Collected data
....

(* ===== verification/EriSpec.v ===== *)
(** What the two-register channels (ERI, CSI) of Channel.v do to the spaces
    behind them, byte by byte, and the properties of all channels. *)
From S2P Require Import Prelude Mmio Channel ChannelSpec.

(** Command in [ar], data in [dr]; the word is named by the command without
    its direction bit. *)
Definition key2 (cmd : Z) : Z := cmd mod 2 ^ 31.

Class TwoPort (D : Type) `{M : !Mmio D} (ar dr : Z) (maxlat : nat) := {
  words : D -> Z -> Z;
  wsel : D -> Z;
  wrd : D -> bool;
  wlat : D -> nat;
  dreg : D -> Z;
  two_data : forall v d, let d' := (RTL_W32 dr v d).2 in
    words d' = words d /\ dreg d' = u32 v /\ wlat d' = wlat d;
  two_write : forall cmd d, wlat d = O -> 0 <= cmd < 2 ^ 32 -> has cmd CFlag = true ->
    let d' := (RTL_W32 ar cmd d).2 in
    (forall k, words d' k = if k =? key2 cmd then dreg d else words d k) /\
    wrd d' = false /\ (wlat d' <= maxlat)%nat;
  two_select : forall cmd d, wlat d = O -> 0 <= cmd < 2 ^ 32 -> has cmd CFlag = false ->
    let d' := (RTL_W32 ar cmd d).2 in
    words d' = words d /\ wrd d' = true /\ wsel d' = key2 cmd /\ (wlat d' <= maxlat)%nat;
  two_status : forall d, let '(v, d') := RTL_R32 ar d in
    words d' = words d /\ wrd d' = wrd d /\ wsel d' = wsel d /\ wlat d' = pred (wlat d) /\
    has v CFlag = if (wlat d =? 0)%nat then wrd d else negb (wrd d);
  two_value : forall d, let '(v, d') := RTL_R32 dr d in
    words d' = words d /\ wrd d' = wrd d /\ wsel d' = wsel d /\ wlat d' = wlat d /\
    (wlat d = O -> wrd d = true -> v = words d (wsel d));
  two_delay : forall n d, let d' := (delay_us n d).2 in
    words d' = words d /\ wrd d' = wrd d /\ wsel d' = wsel d /\ wlat d' = wlat d;
}.
Arguments words {D M} ar dr {maxlat _} _ _.
Arguments wsel {D M} ar dr {maxlat _} _.
Arguments wrd {D M} ar dr {maxlat _} _.
Arguments wlat {D M} ar dr {maxlat _} _.
Arguments dreg {D M} ar dr {maxlat _} _.

Section Two.
Context {D : Type} `{M : !Mmio D} {ar dr : Z} {maxlat : nat} `{P : !TwoPort D ar dr maxlat}.

Definition wkept (d d' : D) : Prop :=
  words ar dr d' = words ar dr d /\ wrd ar dr d' = wrd ar dr d /\ wsel ar dr d' = wsel ar dr d.

Definition widle (d : D) : Prop := wlat ar dr d = O.

Lemma wpoll_done n us d : (wlat ar dr d <= n)%nat ->
  let d' := (poll n us (done_test ar (wrd ar dr d)) d).2 in wkept d d' /\ widle d'.
Proof.
  apply (poll_settles ar wkept (wrd ar dr) (wlat ar dr)).
  - done.
  - intros d1 d2 d3 (A1&B1&C1) (A2&B2&C2). split_and!; congruence.
  - by intros x y (_&H&_).
  - intros e. pose proof (two_status e) as H. destruct (RTL_R32 ar e) as [v e'].
    destruct H as (?&?&?&?&?). by repeat split.
  - intros k e. destruct (two_delay k e) as (?&?&?&?). by repeat split.
Qed.

Lemma wdelay n d : widle d -> let d' := (delay_us n d).2 in words ar dr d' = words ar dr d /\ widle d'.
Proof. intros Hi. destruct (two_delay n d) as (?&_&_&L). split; [done|]. unfold widle. by rewrite L. Qed.

(** A transfer in: select, wait, fetch. *)
Lemma fetch_spec cmd n us d : widle d -> 0 <= cmd < 2 ^ 31 -> (maxlat <= n)%nat ->
  let d2 := (poll n us (flag_set ar CFlag) (RTL_W32 ar cmd d).2).2 in
  let '(v, d') := RTL_R32 dr d2 in
  widle d' /\ v = words ar dr d cmd /\ words ar dr d' = words ar dr d.
Proof.
  intros Hi Hc Hn. cbv zeta.
  destruct (two_select cmd d Hi) as (W1&R1&S1&L1); [lia|rewrite has_flag; apply Z.eqb_neq; lia|].
  set (d1 := (RTL_W32 ar cmd d).2) in *.
  pose proof (wpoll_done n us d1 ltac:(lia)) as H. rewrite R1 in H. destruct H as [(W2&R2&S2) L2].
  change (flag_set ar CFlag) with (done_test ar true).
  set (d2 := (poll n us (done_test ar true) d1).2) in *.
  pose proof (two_value d2) as H. destruct (RTL_R32 dr d2) as [v d3]. destruct H as (W3&_&_&L3&V).
  split; [unfold widle; congruence|]. split; [|congruence].
  rewrite V by (done || congruence). rewrite W2, W1, S2, S1. unfold key2. by rewrite Z.mod_small by lia.
Qed.

(** A transfer out: data, command, wait. *)
Lemma store_spec cmd v n us d : widle d -> 0 <= cmd < 2 ^ 31 -> 0 <= v < 2 ^ 32 -> (maxlat <= n)%nat ->
  let d2 := (RTL_W32 ar (2 ^ 31 + cmd) (RTL_W32 dr v d).2).2 in
  let d' := (poll n us (flag_clear ar CFlag) d2).2 in
  widle d' /\ forall k, words ar dr d' k = if k =? cmd then v else words ar dr d k.
Proof.
  intros Hi Hc Hv Hn. cbv zeta. destruct (two_data v d) as (W0&V0&L0). set (d0 := (RTL_W32 dr v d).2) in *.
  destruct (two_write (2 ^ 31 + cmd) d0) as (W1&R1&L1);
    [unfold widle in Hi; congruence|lia|rewrite has_flag; apply Z.eqb_eq; lia|].
  set (d1 := (RTL_W32 ar (2 ^ 31 + cmd) d0).2) in *.
  pose proof (wpoll_done n us d1 ltac:(lia)) as H. rewrite R1 in H. destruct H as [(W2&_) L2].
  change (flag_clear ar CFlag) with (done_test ar false). split; [exact L2|].
  intros k. rewrite W2, W1, W0, V0. unfold key2.
  replace ((2 ^ 31 + cmd) mod 2 ^ 31) with cmd by lia. by rewrite u32_small by lia.
Qed.
End Two.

....

_About this exercise_
All lines of the records above that carry the word "widle" should be listed.

_Solved exercise_
Definition widle (d : D) : Prop := wlat ar dr d = O.
  let d' := (poll n us (done_test ar (wrd ar dr d)) d).2 in wkept d d' /\ widle d'.
Lemma wdelay n d : widle d -> let d' := (delay_us n d).2 in words ar dr d' = words ar dr d /\ widle d'.
Proof. intros Hi. destruct (two_delay n d) as (?&_&_&L). split; [done|]. unfold widle. by rewrite L. Qed.
Lemma fetch_spec cmd n us d : widle d -> 0 <= cmd < 2 ^ 31 -> (maxlat <= n)%nat ->
  widle d' /\ v = words ar dr d cmd /\ words ar dr d' = words ar dr d.
  split; [unfold widle; congruence|]. split; [|congruence].
Lemma store_spec cmd v n us d : widle d -> 0 <= cmd < 2 ^ 31 -> 0 <= v < 2 ^ 32 -> (maxlat <= n)%nat ->
  widle d' /\ forall k, words ar dr d' k = if k =? cmd then v else words ar dr d k.
    [unfold widle in Hi; congruence|lia|rewrite has_flag; apply Z.eqb_eq; lia|].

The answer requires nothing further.